Children who have received liver or intestine transplantation can experience life-threatening infections and EBV-infection-induced malignant transformation of lymphocytes due to immunosuppression.
There are currently no FDA-approved tests to predict cellular rejection in the target population. Biopsies detect but do not predict cellular rejection.
The Pleximmune™ blood test is the first FDA-approved test to predict acute cellular rejection in children with liver or intestine transplantation.

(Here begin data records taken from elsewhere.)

(** yield and the switch to the scheduler. *)
Lemma yield_effect me i s s1 s' c p : pt_inv s -> pcpus s !! me = Some c -> c_proc c = Some i -> procs s !! i = Some p ->
  yield_out me s = Ok (tt, s1) -> scheduler_back me s1 = Ok (tt, s') ->
  exists p' z, vruntimeupdate p = Ok p' /\ procs s' = <[i := set_ctx_intena z (set_state RUNNABLE p')]> (procs s).
Proof.
  intros H Hc Hi Hp Hy Hb. unfold yield_out in Hy.
  rewrite (bind_ok _ _ _ _ _ (pt_acquire_ok me s c Hc (pv_lock _ H))) in Hy. set (s2 := with_lock _ true) in *.
  pose proof (with_cpu_lookup s me c (pushed_cpu c) Hc : pcpus s2 !! me = Some _) as H2.
  rewrite (bind_ok _ _ _ _ _ (curproc_ok me s2 _ i H2 Hi)) in Hy.
  apply bind_inv in Hy as ([] & s3 & Hv & Hy). unfold upd_vruntime in Hv. rewrite (bind_ok _ _ _ _ _ (get_proc_ok i s2 p Hp)) in Hv.
  destruct (vruntimeupdate p) as [p'| | |] eqn:Ev; try done.
  rewrite (upd_proc_ok i _ s2 p Hp) in Hv. injection Hv as <-.
  assert (Hlt : (i < length (procs s))%nat) by by eapply lookup_lt_Some.
  apply bind_inv in Hy as ([] & s4 & Hup & Hs). erewrite upd_proc_ok in Hup by (simpl; by apply list_lookup_insert_eq). injection Hup as <-.
  set (s4 := with_procs _ _) in *.
  assert (Hp4 : procs s4 !! i = Some (set_state RUNNABLE p')) by (simpl; rewrite list_insert_insert_eq; by apply list_lookup_insert_eq).
  destruct (sched_inv me s4 (pushed_cpu c) i _ s1 H2 Hi Hp4 Hs) as (Hl & Hn & _ & Hif & E).
  assert (Hc1 : pcpus s1 !! me = Some (pushed_cpu c)) by (by rewrite E). assert (Hl1 : plock s1 = true) by (by rewrite E).
  destruct (scheduler_back_ok me s1 (pushed_cpu c) Hc1 Hl1 Hn Hif) as (s5 & x5 & R & P & _).
  rewrite R in Hb. injection Hb as <-. exists p', (c_intena (pushed_cpu c)). split; [done|].
  rewrite P, E. simpl. by rewrite !list_insert_insert_eq.
Qed.
Lemma store_typed c : (length (typed i) < 128)%nat -> typed (store_char c i) = typed i ++ [u8 c].
Proof.
  intros H. rewrite typed_length in H. destruct O as [Hl Hr Hw He Hd]. unfold typed at 1. cbn [store_char ibuf ir ie].
  assert (Ei : Z.to_nat (ie i mod INPUT_BUF) = Z.to_nat ((ir i + Z.of_nat (dist (ir i) (ie i))) mod INPUT_BUF)).
  { by rewrite ring_index. }
  replace (dist (ir i) (u32 (ie i + 1))) with (S (dist (ir i) (ie i))) by indices.
  rewrite ring_snoc, Ei, ring_store by done. f_equal. f_equal. unfold getb. rewrite list_lookup_insert_eq; [done|].
  rewrite Hl. change 128%nat with (Z.to_nat 128). apply Z2Nat.inj_lt; [apply Z.mod_pos_bound; done|done|apply Z.mod_pos_bound; done].
Qed.
Lemma store_ok c : (length (typed i) < 128)%nat -> input_ok (store_char c i).
Proof.
  intros H. rewrite typed_length in H. destruct O as [Hl Hr Hw He Hd].
  split; cbn [store_char ibuf ir iw ie]; [by rewrite length_insert|done|done|apply u32_range|indices].
Qed.
Lemma store_queues c : (length (typed i) < 128)%nat ->
  ready (store_char c i) = ready i /\ line (store_char c i) = line i ++ [u8 c].
Proof.
  intros H. pose proof (io_we i O). unfold ready, line. rewrite store_typed by done. cbn [store_char ir iw].
  rewrite take_app_le, drop_app_le by (rewrite typed_length; lia). done.
Qed.

Lemma commit_ok : input_ok (commit_line i).
Proof. destruct O as [Hl Hr Hw He Hd]. split; cbn [commit_line ibuf ir iw ie]; try done; lia. Qed.
Lemma commit_queues : ready (commit_line i) = ready i ++ line i /\ line (commit_line i) = [].
Proof.
  rewrite <-typed_split. unfold ready, line. change (typed (commit_line i)) with (typed i). cbn [commit_line ir iw].
  split; [apply take_ge|apply drop_ge]; by rewrite typed_length.
Qed.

Test results show high sensitivity and specificity exceeding or approaching 80%, are delivered within a day, and should be used with all available clinical information.
Abbreviations
- ACR
Acute cellular rejection
- AUC
Area under the receiver-operating-characteristic curve
- ITx
Intestine transplantation
- LTx
Liver transplantation
- NPV
Negative predictive values
- PPV
Positive predictive values
- PTLD
Post-transplant lymphoma-like disorders
- rATG (Genzyme)
Rabbit antihuman thymocyte globulin
- TcM
T-cytotoxic memory cells
Footnotes
Financial & competing interests disclosure
The authors were supported by National Institutes of Health, Bethesda, MD USA, Grant #5R01073895-05 and Intramural funding from Plexision, Inc., Pittsburgh, PA, USA. Pleximmune™ test systems are based on technology described in US Patent 8426146, inventor: Rakesh Sindhi. Assignee: University of Pittsburgh-of the Commonwealth System of Higher Education, Pittsburgh, PA, and licensed to Plexision, Inc., Pittsburgh 15224, in which the University holds equity. R Sindhi serves as an unpaid consultant and C Ashokkumar as a paid consultant to licensee without other financial relationships. Disclosed conflicts of interest have been managed in accordance with the University of Pittsburgh’s policies and procedures. The authors have no other relevant affiliations or financial involvement with any organization or entity with a financial interest in or financial conflict with the subject matter or materials discussed in the manuscript apart from those disclosed.